Monday, January 09, 2006

Return to an icebox

One week ago I returned to Bishkek after a short trip home for the holidays. I spent Christmas with my family and New Year’s with Mark in a fantastic log cabin we rented in a Pennsylvania state park.

I returned to the most absolute cold I’ve ever experienced in Kyrgyzstan. When I got off the bus from Almaty in Bishkek, my watch read 8:30 a.m. But the streets were dark and silent. There were no taxis, virtually no moment, and few lights illuminating apartments.

The bus stop was about a mile from my home and I decided to walk yet, seeing as I frequently walk that stretch without problem. But I hadn’t walked it before with four bags, on a snowy street, in the dark, and in what I later found out was minus 20 degree Celcius temperature. It was so cold that my fingers burned in pain and I worried about getting frostbite.
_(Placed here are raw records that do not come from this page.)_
(** Read and discard what is in the incoming message buffer, [n] times. *)
Fixpoint discard (n : nat) (b : buf) : xm E unit :=
  match n with
  | O => mret tt
  | S n => '(_, b) ← xenv (me_rcv (put_bytes 0 (replicate wire_size 0) b)); discard n b
  end.
(** qdma_mbox_init with a work queue. *)
Definition qdma_mbox_init (irq_available : bool) (mode : qdma_drv_mode_t) : xm E Z :=
  xmod (λ s, s <| mx_tx_todo_list := [] |> <| mx_rx_pend_list := [] |>);;
  discard (if me_is_vf then 1 else 256)%nat (replicate raw_size 0);;
  xenv_ me_hw_init;;
  (if irq_available && negb (bool_decide (mode = POLL_MODE)) && negb (bool_decide (mode = LEGACY_INTR_MODE))
   then xmod (λ s, s <| mx_rx_poll := false |>);; xenv_ me_enable_interrupts
   else xmod (λ s, s <| mx_rx_poll := true |>));;
  mret 0.
End transport.

(** ** The threads together *)

(** The thread that owns or sent a message: it composes the message, waits for
    the answer, has found that there is none, or is back from the call. *)
Inductive sender := SOwn | SWait | SGiveUp | SBack (rv : Z).
#[export] Instance sender_eq : EqDecision sender.
Proof. solve_decision. Defined.

Record msys (E : Type) := mk_msys { sy_mbox : qdma_mbox E; sy_work : wpc; sy_snd : gmap Z sender }.
Arguments mk_msys {E} _ _ _.
Arguments sy_mbox {E} _.
Arguments sy_work {E} _.
Arguments sy_snd {E} _.

(** What may happen next: a caller allocates and composes a message, sends it,
    stops waiting, gives up, frees the message; the work queue does its next
    piece of work; timer and interrupt. *)
Inductive mact :=
  | ANew (raw : buf)
  | ASend (m : Z) (wait_resp : bool) (timeout_ms : Z)
  | AWaitOver (m : Z)
  | AGiveUp (m : Z)
  | AFree (m : Z)
  | AWork
  | ATimer
  | AIrq.

Section system.
Context {E : Type} `{ME : !MboxEnd E} (raw_size : nat).

Definition enabled (a : mact) (s : msys E) : Prop :=
  match a with
  | ANew raw => length raw = raw_size
  | ASend m _ _ => sy_snd s !! m = Some SOwn
  | AWaitOver m => sy_snd s !! m = Some SWait
  | AGiveUp m => sy_snd s !! m = Some SGiveUp
  | AFree m => sy_snd s !! m = Some SOwn ∨ ∃ rv, sy_snd s !! m = Some (SBack rv)
  | AWork => True
  | ATimer => mx_timer (sy_mbox s) = true
  | AIrq => True
  end.

(** Run a piece of code on the mailbox. *)
Definition on_mbox {A} (m : xm E A) (s : msys E) (k : A → qdma_mbox E → msys E) : option (msys E) :=
  '(a, x) ← m (sy_mbox s); Some (k a x).

Definition set_snd (m : Z) (o : option sender) (s : msys E) (x : qdma_mbox E) : msys E :=
  mk_msys x (sy_work s) (match o with Some t => <[m := t]> (sy_snd s) | None => delete m (sy_snd s) end).

Definition mstep (a : mact) (s : msys E) : option (msys E) :=
  match a with
  | ANew raw =>
      on_mbox (m ← qdma_mbox_msg_alloc raw_size;
               match m with Some m => modm m (λ x, x <| m_raw := raw |>);; mret (Some m) | None => mret None end) s
        (λ m x, match m with Some m => set_snd m (Some SOwn) s x | None => mk_msys x (sy_work s) (sy_snd s) end)
  | ASend m w t =>
      on_mbox (rv ← qdma_mbox_msg_send m w t;
               match rv with Some rv => xevent (EvBack m rv) | None => mret tt end;; mret rv) s
        (λ rv x, set_snd m (match rv with
                            | None => Some SWait
                            | Some rv => if rv =? 0 then None else Some (SBack rv)
                            end) s x)
  | AWaitOver m =>
      on_mbox (b ← msg_wait_over m; (if b : bool then xevent (EvBack m 0) else mret tt);; mret b) s
        (λ b x, set_snd m (Some (if b : bool then SBack 0 else SGiveUp)) s x)
  | AGiveUp m => on_mbox (rv ← msg_give_up m; xevent (EvBack m rv);; mret rv) s (λ rv x, set_snd m (Some (SBack rv)) s x)
  | AFree m => on_mbox (qdma_mbox_msg_free m) s (λ _ x, set_snd m None s x)
  | AWork => on_mbox (work_step raw_size (sy_work s)) s (λ w x, mk_msys x w (sy_snd s))
  | ATimer => on_mbox mbox_timer_handler s (λ _ x, mk_msys x (sy_work s) (sy_snd s))
  | AIrq => on_mbox mbox_intr_handler s (λ _ x, mk_msys x (sy_work s) (sy_snd s))
  end.

Fixpoint msteps (l : list mact) (s : msys E) : option (msys E) :=
  match l with
  | [] => Some s
  | a :: l => s ← mstep a s; msteps l s
  end.
End system.
(** The sender takes its message from the lists. *)
Lemma keep_give_up msgs next todo pend rx ev w snd m rv :
  minv_c msgs next todo pend rx ev w snd → snd !! m = Some SGiveUp → rv ≠ 0 →
  is_Some (msgs !! m) ∧ (m ∈ todo ∨ m ∈ pend) ∧
  minv_c msgs next (filter (λ x, x ≠ m) todo) (filter (λ x, x ≠ m) pend) rx
    (ev ++ (if bool_decide (m ∈ todo) then [EvLost m] else [])) w (<[m := SBack rv]> snd).
Proof using.
  intros HI Hs Hrv. pose proof (mi_msg _ _ _ _ _ _ _ _ _ HI m) as Hm.
  unfold MboxQueueInv.msg_ok, view_of in Hm; cbn in Hm. rewrite Hs in Hm.
  destruct (msgs !! m) as [y|] eqn:Hy; [|by destruct Hm]. destruct Hm as (Hl & Hw & Hma & Hr & Ht & Hq).
  assert (Hon : m ∈ todo ∧ m ∉ pend ∨ m ∉ todo ∧ m ∈ pend).
  { destruct (decide (m ∈ todo)), (decide (m ∈ pend)); try tauto; exfalso;
      rewrite ?bool_decide_eq_true_2, ?bool_decide_eq_false_2 in Ht by done; done. }
  split; [done|]. split; [tauto|].
  apply (keep_one msgs next todo pend rx ev w snd _ _ _ _ _ _ m HI).
  split; try done.
  - intros m' Hne. by rewrite lookup_insert_ne.
  - intros m' Hne. by apply elem_of_filter_ne.
  - intros m' Hne. by apply elem_of_filter_ne.
  - intros ? ?. split; by apply NoDup_filter.
  - unfold MboxQueueInv.msg_ok, view_of, unlinked; cbn. rewrite Hy, lookup_insert_eq, Hr. split; [done|].
    split; [|done]. rewrite !bool_decide_eq_false_2; [done|rewrite list_elem_of_filter; tauto..].
  - by apply (live_next _ _ _ _ _ _ _ _ _ _ HI Hy).
  - intros m' Hr'. apply head_filter_ne; [by apply (mi_head _ _ _ _ _ _ _ _ _ HI)|]. by intros ->; congruence.
  - apply (mi_rxm _ _ _ _ _ _ _ _ _ HI).
  - by case_bool_decide.
  - case_bool_decide; [|by left]. right. split; [done|]. unfold queued. apply list_elem_of_omap.
    by exists (EvQueue m (m_raw y)).
  - assert (Hun : unsent w (filter (λ x, x ≠ m) todo) = filter (λ x, x ≠ m) (unsent w todo) ∧
              (m ∈ todo → m ∈ unsent w todo)).
    { destruct w; try done. cbn. pose proof (mi_head _ _ _ _ _ _ _ _ _ HI m0) as Hh. cbn in Hh, Hr.
      rewrite decide_True in Hh by done. specialize (Hh eq_refl). destruct todo as [|m' l]; [done|].
      injection Hh as ->. destruct (decide (m = m0)); [done|]. rewrite filter_cons_True by congruence.
      split; [done|]. rewrite elem_of_cons. naive_solver. }
    destruct Hun as [Hun Hin]. rewrite Hun. pose proof (mi_fifo _ _ _ _ _ _ _ _ _ HI) as Hf.
    case_bool_decide; ev_simpl.
    + apply fifo_lose; [done|apply (mi_queued _ _ _ _ _ _ _ _ _ HI)|by apply Hin].
    + rewrite notin_filter_ne; [done|]. destruct w; cbn; try done. intros Hx. destruct todo; [done|]. set_solver.
  - by case_bool_decide.
  - by case_bool_decide.
Qed.
End keep.
(** The part of qdma_descq_alloc_resource for these queues, with the descriptor
    ring that was just allocated. *)
Definition flq_setup : qm (c2h H) Z :=
  q ← getq;
  let c := dq_conf q in
  let desc_buf_size := get_next_powof2 (qc_c2h_bufsz c) in
  let desc_pg_shift := u8 (fls desc_buf_size - 1) in
  let desc_pg_order := if desc_pg_shift <? PAGE_SHIFT then 0 else desc_pg_shift - PAGE_SHIFT in
  let buf_pg_shift := u8 (fls (qc_c2h_bufsz c) - 1) in
  modf (λ flq, flq <| fl_desc := replicate (Z.to_nat (qc_rngsz c)) 0 |> <| fl_size := qc_rngsz c |>
    <| fl_buf_pg_shift := buf_pg_shift |> <| fl_buf_pg_mask := Z.shiftl 1 buf_pg_shift - 1 |>
    <| fl_desc_buf_size := desc_buf_size |> <| fl_desc_pg_shift := desc_pg_shift |>
    <| fl_desc_pg_order := desc_pg_order |> <| fl_max_pg_offset := Z.shiftl PAGE_SIZE desc_pg_order |>);;
  descq_flq_alloc_resource.

(** *** Refilling *)

(** The first loop of flq_refill_pages: take [count] buffers back from the
    pages, starting at page [n_recycle_index]. *)
Fixpoint take_back (fuel : nat) (i count n_recycle_index : Z) (recycle : bool) : qm (c2h H) Z :=
  if count <=? i then mret n_recycle_index
  else
    match fuel with
    | O => qfail
    | S fuel =>
        q ← getq;
        flq ← getf;
        let k := Z.land n_recycle_index (fl_num_pgs_mask flq) in
        pg ← nth_of (fl_pg_sdesc flq) k;
        let free_bufs_in_pg := min_u32 (Z.shiftr (pg_offset pg) (fl_desc_pg_shift flq)) (count - i) in
        let offset := u32 (pg_offset pg - free_bufs_in_pg * fl_desc_buf_size flq) in
        modf (λ flq, flq <| fl_pg_sdesc := set_nth k (pg <| pg_offset := offset |>) (fl_pg_sdesc flq) |>);;
        (if negb recycle && negb (qc_fp_descq_c2h_packet (dq_conf q))
         then put_pages (Z.to_nat free_bufs_in_pg) (pg_base pg) else mret tt);;
        take_back fuel (i + free_bufs_in_pg) count
          (if offset =? 0 then u32 (n_recycle_index + 1) else n_recycle_index) recycle
    end.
I tromped home almost in tears. Not only was I freezing and exhausted after over 30 hours travel, but I couldn’t understand why the city was so dark and lifeless. Finally, I asked someone the time.

“6:30,” he said.

I’d set my watch ahead one hour instead of behind one hour and that made the two hour difference. So life was still carrying on in Bishkek and I still had a warm apartment to gratefully arrive at.

A few days later, having warmed up sufficiently, I decided to go on a skiing trip with the group of outdoorspeople that go out of town each weekend. We went to a ski resort 1.5 hours outside of Bishkek, called Tugus Bulak. Ski rental was $15 and an all-day lift ticket $7.50. There is only one lift and it extends far up into the mountains, a 15-20 minute ride.
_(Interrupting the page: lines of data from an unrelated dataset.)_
(** Interrupt moderation after [proc_cnt] entries were processed. *)
Definition moderate (read_weight proc_cnt : Z) : qm (c2h H) unit :=
  x ← getx;
  q ← getq;
  qwhen (xd_intr_moderation x && (cci_trig_mode (dq_cmpt_cidx_info q) =? TRIG_MODE_COMBO))
    (pidx_cmpt ← hwcall (on_ch cmpt_status_pidx);
     let pend := ring_idx_delta pidx_cmpt (dq_cidx_cmpt q) (qc_rngsz_cmpt (dq_conf q)) in
     modf (λ flq, flq <| fl_pkt_cnt := pend |>);;
     modq (λ q, q <| dq_cmpt_cidx_info :=
       set_irq_en (if nz read_weight && (u32 read_weight <? pend) then 0 else 1) (dq_cmpt_cidx_info q) |>);;
     qwhen (nz (qc_adaptive_rx (dq_conf q)))
       (modq (descq_adjust_c2h_cntr_th x (u32 (pend + proc_cnt)) (u32 read_weight)))).

(** What follows when entries were processed. *)
Definition deliver (fuel : nat) (pidx_cmpt pidx pidx_pend : Z) (upd_cmpl : bool) : qm (c2h H) Z :=
  q ← getq;
  let uld := qc_fp_descq_c2h_packet (dq_conf q) in
  modq (λ q, q <| dq_pidx_cmpt := pidx_cmpt |> <| dq_pidx := pidx |>
               <| dq_cmpt_cidx_info :=
                    mk_cmpt_info (u16 (dq_cidx_cmpt q)) (cci_counter_idx (dq_cmpt_cidx_info q))
                      (cci_timer_idx (dq_cmpt_cidx_info q)) (cci_trig_mode (dq_cmpt_cidx_info q))
                      (cci_wrb_en (dq_cmpt_cidx_info q)) (cci_irq_en (dq_cmpt_cidx_info q)) |>);;
  rv ← (if uld then mret 0 else cmpt_doorbell);
  if rv <? 0 then mret (- EINVAL)
  else
    (if uld then mret tt else qdma_c2h_packets_proc_dflt;; mret tt);;
    pidx_hw ← hwcall (on_ch cmpt_status_pidx);
    q ← getq;
    modf (λ flq, flq <| fl_pkt_cnt := ring_idx_delta pidx_hw (dq_cidx_cmpt q) (qc_rngsz_cmpt (dq_conf q)) |>);;
    flq ← getf;
    if fl_pidx_pend flq =? pidx_pend then mret 0
    else
      qdma_flq_refill fuel pidx_pend (ring_idx_delta (fl_pidx_pend flq) pidx_pend (fl_size flq)) (negb uld);;
      q ← getq;
      if upd_cmpl && negb (dq_q_stop_wait q) then
        flq ← getf;
        modq (λ q, q <| dq_pidx_info := mk_pidx_info (u16 (ring_idx_decr (fl_pidx_pend flq) 1 (fl_size flq)))
                                          (pri_irq_en (dq_pidx_info q)) |>);;
        ret ← (if uld then mret 0 else descq_pidx_doorbell);
        mret (if ret <? 0 then - EINVAL else 0)
      else mret 0.

Definition descq_process_completion_st_c2h (fuel : nat) (budget : Z) (upd_cmpl : bool) : qm (c2h H) Z :=
  q ← getq;
  x ← getx;
  flq ← getf;
  pidx_cmpt ← hwcall (on_ch cmpt_status_pidx);
  if dq_err q then mret (- EINVAL)
  else
    let pend := ring_idx_delta pidx_cmpt (dq_cidx_cmpt q) (qc_rngsz_cmpt (dq_conf q)) in
    if pend =? 0 then
      rv ← (if bool_decide (xd_qdma_drv_mode x = POLL_MODE) then mret 0 else cmpt_doorbell);
      mret (if rv <? 0 then - EINVAL else - ENODATA)
    else
      modf (λ flq, flq <| fl_pkt_cnt := pend |>);;
      let read_weight := budget in
      let budget := if (budget =? 0) || (pend <? budget) then pend else budget in
      res ← process_entries (Z.to_nat budget) 0 (dq_pidx q);
      match res with
      | inl rv => mret rv
      | inr (proc_cnt, pidx) =>
          modf (λ flq, flq <| fl_pkt_cnt := u32 (fl_pkt_cnt flq - proc_cnt) |>);;
          moderate read_weight proc_cnt;;
          if nz proc_cnt then deliver fuel pidx_cmpt pidx (fl_pidx_pend flq) upd_cmpl else mret 0
      end.

(** ** Calls from outside *)

(** qdma_queue_c2h_peek: packets with data, packets, bytes. *)
Definition qdma_queue_c2h_peek : qm (c2h H) (Z * Z * Z) :=
  flq ← getf; mret (fl_udd_cnt flq, fl_pkt_cnt flq, fl_pkt_dlen flq).

(** qdma_request_submit_st_c2h *)
Definition qdma_request_submit_st_c2h (r : Z) : qm (c2h H) submit_return :=
  req ← getreq r;
  modcb r (λ cb, cb <| cb_left := rq_count req |>);;
  lock_descq;;
  q ← getq;
  if dq_q_stop_wait q then unlock_descq;; mret (SubmitRet 0)
  else if negb (bool_decide (dq_q_state q = Q_STATE_ONLINE)) then unlock_descq;; mret (SubmitRet (- EINVAL))
  else
    pend_list_add_tail r;;
    descq_st_c2h_read r true true;;
    req ← getreq r;
    if cb_left (rq_cb req) =? 0 then
      cb_list_del r;; unlock_descq;; mret (SubmitRet (rq_count req))
    else
      modq (λ q, q <| dq_pend_list_empty := false |>);;
      unlock_descq;;
      qwhen (dq_cmplthp q) (qevent EvThread);;
      mret (if rq_fp_done req then SubmitRet 0 else SubmitWait).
“Last year they only had a rope pull,” a young software company owner, Volodya, told me.

“A rope pull, going up to 2000 meters?” I asked. That was a long way to have to hang on to a rope. “Didn’t people fall off?”

“Off course they fell off,” he said.

There was only one lift and one two paths down, of about equal difficulty. From the top, a beautiful panorama of endless white mountains was visible and I had the privilege of skiing down into them.

My first run down, I didn’t consider it quite such a privilege. There were two steep parts on the run and I hadn’t put on skis in two years. Terrified, I stopped after every turn and it was a long way down. Near the end, I collapsed from altitude sickness. After lying in the snow, certain I would vomit, I took off my skis and staggered to the lodge.

A few hours later, I was ready to give it one more go. Knowing what to expect made it much easier and I had some fun coming down the second time.

By the next day I’d decided I would take up skiing this season. When again will I have the chance to live 1.5 hours from mountains and to have relatively cheap access to lift tickets and equipment. So I bought a pair of ski boots, which reduced my rental costs to $5 per visit and decided I’d try to ski at least weekly.

We had a four day weekend. We got Monday off for the Russian Christmas, which was Saturday. And Tuesday was a religious holiday, Khurban-Eid, the day that Muslims remember those who have passed away. So on Tuesday I joined Mihail and his group for another trip to Tugus Bulak.

This time, unfortunately, the chairlift was under repair and there was no way up but by foot. Some people did walk, at least partway. I foresaw a long day in the lodge. Until Volodya came to me,

“I’ve negotiated with the owners of some horses,” he said. “They’ll take us up the mountain and we can ski down.”

I was tempted to decline. It sounded too crazy. Then I remembered I’d be very unlikely to ever again be offered the chance to go up a mountain on horseback and down on skis, so I accepted.

We each got on a horse, we put the skis in a bag across his lap, and the owner walked in front of us. We probably went about halfway, or a little less up the mountain.

A thick, white fog covered the mountains and we couldn’t see more than 10 feet in front of us. It was like a movie, moving uphill on horseback into the unknown whiteness. Even Volodya talked about images of Nepal and Tibet that floated through his mind.

Skiing down the mountain was fantastic. Because there was no chairlift, we were the only people that high on the mountain and we had it completely to ourselves. Thick snowflakes fell throughout the day, so we had a nice layer of powder. And due to the complete whiteness that blocked our vision, we couldn’t even be afraid of the steep parts because we couldn’t see ahead far enough to tell what was steep. We could only make sure that we stayed in the area marked by ski and footprints and headed downward.

Before we reached the bottom, the horses met us and took us on one more trip up the mountain.

While I didn’t get in the skiing practice I’d expected, that experience was unique enough to make my day. Afterwards, I filled my water bottles at a natural spring nearby and admired the trees covered with frost that formed fine art patterns on all the branches.